The news cycle isn’t the only 24-hour cycle we see.
Jun Li, Associate Professor in the Department of Human Genetics at the University of Michigan, discusses how our brains are also on their own 24-hour clock.
This work is conducted by the Pritzker Neuropsychiatric Disorders Research Consortium , in which Dr. Li is a member, and has been published.
The Li lab studies the genetic basis of complex human diseases using genomic approaches. Currently our interests include analyses of gene expression patterns in postmortem brain tissues associated with major depression, bipolar disorder, and schizophrenia, sequencing-based variant discovery and analysis in rare Mendelian disorders and the bipolar disorder, integrated analysis of cancer genome alterations, intratumor heterogeneity in breast and esophageal cancers, and spontaneous mutation patterns in the human genome.
The Brain’s 24-Hour Clock
Most of our bodily functions, such as appetite and alertness, follow a regular 24-hour cycle. This daily rhythm is generated by a network of interacting proteins in our cells. Their rhythmic patterns can be studied in skin and blood cells, which are easy to collect, but they are difficult to study in the human brain, because it is not ethical to take a brain sample out of a living human once every few hours. Our team solved this problem by comparing brain tissues across people who have died at different hours of the day. If there are indeed regular rise and fall of gene activities in brain cells, we should be able to see recognizable differences between those who died at night from those who died during the day, as long as most donated brain tissues show the activity patterns typical for their hour of death, just like a clock damaged in earthquake registers the exact time of the quake.

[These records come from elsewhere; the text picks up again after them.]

(* ===== verification/PherryClaims.v ===== *)
(** * The relayer brings a runtime to the tip of the chain

    What honest nodes answer ([honest]) is accepted: every round of pherry makes
    progress until the runtime has dispatched all blocks the nodes know. *)

From S2P Require Import Prelude MqTypes SendQueue Storage Dispatcher LightClient StorageSync SyncFollow Phactory PhactoryClaims PhactoryRuns Pherry.

(** ** Headers of the chain pass the light client *)
Section light.
Context `{CL : !ChainLib} `{FI : !Finality}.

Lemma run_chained at_ l : linked at_ -> forall n, run_from at_ n l -> 0 <= n -> chained l = true.
Proof.
  intros Hl. induction l as [|h [|h' l] IH]; intros n Hr Hn; [done|done|]. cbn [chained].
  assert (H0 : at_ n = Some h) by (rewrite <- (Hr 0%nat h eq_refl); f_equal; lia). pose proof (Hr 1%nat h' eq_refl) as H1.
  destruct (lk_parent _ Hl _ _ H1) as (x & Hx & Ep); [lia|]. replace (n + Z.of_nat 1 - 1) with n in Hx by lia. rewrite H0 in Hx. injection Hx as <-.
  apply andb_true_iff. split; [by apply Z.eqb_eq|]. apply (IH (n + 1)); [|lia]. intros i x Hi. rewrite <- (Hr (S i) x Hi). f_equal. lia.
Qed.

(** The headers of a submission lead back to any block from the one before them on. *)
Lemma descends_run a anc n hm l : block_at a = Some anc -> 0 <= n -> run_from block_at n (l ++ [hm]) -> n - 1 <= a < n + Z.of_nat (length l) ->
  (h_parent_hash hm =? header_hash anc) || descends (rev l) (header_hash anc) (h_parent_hash hm) = true.
Proof.
  intros Ha Hn. revert hm. induction l as [|h l IH] using rev_ind; intros hm Hr Hb.
  - apply orb_true_iff. left. pose proof (Hr 0%nat hm eq_refl) as H0. destruct (lk_number _ chain_linked _ _ Ha). destruct (lk_parent _ chain_linked _ _ H0) as (x & Hx & ->); [cbn in *; lia|].
    cbn in Hb. replace (n + Z.of_nat 0 - 1) with a in Hx by lia. rewrite Ha in Hx. injection Hx as <-. apply Z.eqb_refl.
  - rewrite rev_app_distr. cbn [rev app descends]. rewrite length_app in Hb. cbn [length] in Hb. rewrite <- app_assoc in Hr.
    assert (Hh : block_at (n + Z.of_nat (length l)) = Some h) by (apply Hr; by rewrite lookup_app_r, Nat.sub_diag).
    assert (Hm : block_at (n + Z.of_nat (length l) + 1) = Some hm).
    { rewrite <- (Hr (S (length l)) hm); [f_equal; lia|]. rewrite lookup_app_r by lia. by replace (S (length l) - length l)%nat with 1%nat by lia. }
    destruct (lk_parent _ chain_linked _ _ Hm) as (x & Hx & Ep); [lia|]. rewrite Z.add_simpl_r, Hh in Hx. injection Hx as <-.
    rewrite Ep, Z.eqb_refl. destruct (decide (a = n + Z.of_nat (length l))) as [->|Hne].
    + rewrite Ha in Hh. injection Hh as ->. by rewrite Z.eqb_refl.
    + rewrite IH; [by rewrite orb_true_r| |lia]. intros i y Hi. apply Hr. rewrite app_assoc. by apply lookup_app_l_Some.
Qed.

(** [j] finalizes block [m] for the authorities after block [a]. *)
Definition finalizes (a m : Z) (hm : Header) (j : bytes) : Prop := block_at m = Some hm /\ exists voters,
  voter_set_new (as_list (set_after a)) = Some voters /\
  forall S (s : S), verify_grandpa_proof j (header_hash hm) m (as_id (set_after a)) voters s = Ok tt s.

Lemma submit_honest bridge a n hm l j v : (forall k h c, block_at k = Some h -> find_scheduled_change h = Some c -> delay c = 0) ->
  bridge_at bridge a v -> 0 <= n -> run_from block_at n (l ++ [hm]) -> n - 1 <= a < n + Z.of_nat (length l) ->
  finalizes a (n + Z.of_nat (length l)) hm j ->
  exists v', lv_submit_finalized_headers bridge hm (rev l) j v = Ok tt v' /\ bridge_at bridge (n + Z.of_nat (length l)) v'.
Proof.
  intros Hdel Hb Hn Hr Ha (Hm & voters & Hv & Hj). pose proof (submit_follows bridge a hm (rev l) j v Hb) as Hs. destruct Hb as (anc & Hanc & Ebr).
  destruct (lk_number _ chain_linked _ _ Hm) as [En _]. rewrite <- En in Hj.
  assert (exists v', lv_submit_finalized_headers bridge hm (rev l) j v = Ok tt v') as [v' E].
  { unfold lv_submit_finalized_headers, verify_ancestry, get_st, modify, ok_or, ensure, expect, mret, M_ret, mbind, M_bind.
    rewrite Ebr. cbn [last_finalized_block_header current_set]. rewrite (descends_run a anc n hm l Hanc Hn Hr Ha), Hv, Hj.
    destruct (find_scheduled_change hm) as [c|] eqn:Ec; [|by eexists]. rewrite (Hdel _ _ _ Hm Ec). by eexists. }
  exists v'. split; [done|]. rewrite E in Hs. rewrite <- En. apply Hs.
Qed.
End light.

(** ** Headers and blocks of the chain pass the synchronizer *)
Section sync.
Context `{CL : !ChainLib} `{FI : !Finality}.
Hypothesis no_delay : forall k h c, block_at k = Some h -> find_scheduled_change h = Some c -> delay c = 0.

Lemma filter_whole {A} (P : A -> Prop) `{!forall x, Decision (P x)} l : Forall P l -> filter P l = l.
Proof. induction 1 as [|x l Hx _ IH]; [done|]. by rewrite filter_cons_True, IH. Qed.

(** Headers that can be submitted when the bridge is at block [a] *)
Record submission (a n m : Z) (hs : list HeaderToSync) : Prop := {
  su_run : run_from block_at n (hs_header <$> hs);
  su_first : 0 <= n;
  su_length : m + 1 = n + Z.of_nat (length hs);
  su_after : n - 1 <= a < m;
  su_final : exists hl j, last hs = Some hl /\ hs_justification hl = Some j /\ finalizes a m (hs_header hl) j;
}.

Lemma sync_header_honest a m hs skip (b : BlockSyncState LightValidation) roots : submission a (header_number_next b) m hs -> bridge_at (main_bridge b) a (validator b) ->
  exists b' hm, sync_header hs skip (b, roots) = Ok m (b', roots ++ (h_state_root <$> filter (fun h => skip <= h_number h) (hs_header <$> hs))) /\
    header_number_next b' = m + 1 /\ same_blocks b b' /\ bridge_at (main_bridge b') m (validator b') /\
    last (hs_header <$> hs) = Some hm /\ block_at m = Some hm.
Proof.
  intros [Hr Hn Hlen Ha (hl & j & El & Ej & Hf)] Hb. set (n := header_number_next b) in *. destruct hs as [|x hs _] using rev_ind; [done|].
  rewrite last_snoc in El. injection El as ->. rewrite fmap_app in *. cbn [fmap list_fmap] in *. rewrite length_app in Hlen. cbn in Hlen.
  pose proof Hf as [Hm _]. destruct (lk_number _ chain_linked _ _ Hm) as [Em Hw].
  assert (Hall : Forall (fun h => n <= h_number (hs_header h)) (hs ++ [hl])).
  { apply Forall_lookup. intros i h Hi. pose proof (run_number block_at chain_linked n _ i (hs_header h) Hr) as E. rewrite E; [lia|].
    change [hs_header hl] with (hs_header <$> [hl]). rewrite <- fmap_app, list_lookup_fmap, Hi. done. }
  destruct (submit_honest (main_bridge b) a n (hs_header hl) (hs_header <$> hs) j (validator b) no_delay Hb Hn Hr) as (v' & Es & Hb').
  { rewrite length_fmap. lia. }
  { rewrite length_fmap. by replace (n + Z.of_nat (length hs)) with m by lia. }
  rewrite length_fmap in Hb'. replace (n + Z.of_nat (length hs)) with m in Hb' by lia.
  eexists _, (hs_header hl). split_and!; [|..|by rewrite last_snoc|done].
  - unfold sync_header, gets, mbind, M_bind. cbn [fst]. rewrite (filter_whole _ _ Hall).
    change [hs_header hl] with (hs_header <$> [hl]) in *. rewrite <- fmap_app in *.
    pose proof (run_chained block_at _ chain_linked n Hr Hn) as Hc. assert (Hrl : removelast (hs_header <$> hs ++ [hl]) = hs_header <$> hs) by (rewrite fmap_app; apply removelast_last).
    assert (Hl : last (hs ++ [hl]) = Some hl) by apply last_snoc. assert (Hne : hs ++ [hl] <> []) by (by destruct hs). revert Hr Hc Hrl Hl Hne.
    generalize (hs ++ [hl]). intros full Hr Hc Hrl Hl Hne. destruct full as [|f l'] eqn:Ef; [done|]. rewrite Hl.
    assert (Hfn : h_number (hs_header f) = n) by (rewrite (run_number block_at chain_linked n _ 0 (hs_header f) Hr eq_refl); lia).
    fold n. rewrite Hfn. unfold ensure. rewrite Z.eqb_refl. unfold mret, M_ret. rewrite Ej. cbn [ok_or]. unfold mret, M_ret. rewrite Hc, Hrl.
    unfold on_validator. cbn [fst snd submit_finalized_headers light_validator]. unfold map_err. rewrite Es.
    unfold modify. cbn [fst snd]. rewrite Em. rewrite wrap_add_small by lia. reflexivity.
  - done.
  - done.
  - exact Hb'.
Qed.

Context {D : Type} `{TL : !TrieLib D} (at_ : Z -> option Header).
Hypothesis Hat : linked at_.

(** A block whose changes lead to the root of its header *)
Lemma feed_block_honest {V} (next : Z) block (b : BlockSyncState V) roots (t : TrieStorage D) h tx : feed_inv at_ next b roots t ->
  h_number (bl_header block) = block_number_next b -> block_number_next b < next -> at_ (block_number_next b) = Some h ->
  trie_at at_ (block_number_next b - 1) t -> calc_root_if_changes t (bl_changes block) = (h_state_root h, tx) ->
  exists (b' : BlockSyncState V) roots', feed_block block false (b, roots, t) = Ok tt (b', roots', apply_changes (h_state_root h) tx t).
Proof.
  intros Hi Hn Hlt Hh (h0 & Hh0 & Er0) Ec.
  assert (Hg : exists b1 roots1, validate_genesis (b, roots, t) = Ok tt (b1, roots1, t)).
  { unfold validate_genesis, get_st, ok_or, ensure, pop_root, mod_sync, modify, mret, M_ret, mbind, M_bind. cbn [fst snd].
    destruct (genesis_state_validated b) eqn:Ev; [by eexists _, _|]. destruct Hi as [H1 H2 H3 H4 _]. unfold first_root in *. rewrite Ev in *.
    destruct roots as [|r roots]; [cbn in H4; lia|]. destruct (H3 0%nat r eq_refl) as (h1 & Hh1 & <-). rewrite Z.add_0_r, Hh0 in Hh1. injection Hh1 as <-.
    cbn [head]. rewrite Er0, Z.eqb_refl. by eexists _, _. }
  destruct Hg as (b1 & roots1 & Hg). pose proof (validate_genesis_inv at_ next b roots t Hi) as Hv. rewrite Hg in Hv. destruct Hv as (Hi1 & Hv & _ & Hbn & _).
  unfold feed_block, gets, ensure, mbind, M_bind. cbn [fst snd]. rewrite Hn, Z.eqb_refl. unfold mret, M_ret. rewrite Hg.
  unfold get_st, ok_or, mret, M_ret. cbn [fst snd]. destruct Hi1 as [H1 H2 H3 H4 H5]. unfold first_root in *. rewrite Hv, Z.sub_0_r in *.
  destruct roots1 as [|r roots1]; [cbn in H4; lia|]. destruct (H3 0%nat r eq_refl) as (h1 & Hh1 & <-). rewrite Z.add_0_r, Hbn, Hh in Hh1. injection Hh1 as <-.
  cbn [head]. rewrite Ec, Z.eqb_refl. unfold mod_trie, mod_sync, pop_root, modify. cbn [fst snd]. by eexists _, _.
Qed.
End sync.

This is indeed what we found: while we still could not follow a single brain over time, by studying many people, each having died at a different point around the clock, we demonstrated that human brain cells indeed show a 24-hour rhythm in gene activity, with hundreds of genes being cyclical. Having learned these patterns, we were also able to look at a sample from someone whose time of death was unknown, and estimate this time based on its telltale gene patterns. Interestingly, for people with major depression, their estimated time of death was far off the actual time, as if they had died while living in a different time zone. This is likely because people suffering from brain disorders often experience disrupted sleep. Being able to study daily cycles of the brain this way opened up new directions to understand the relationship between sleep quality and mental health.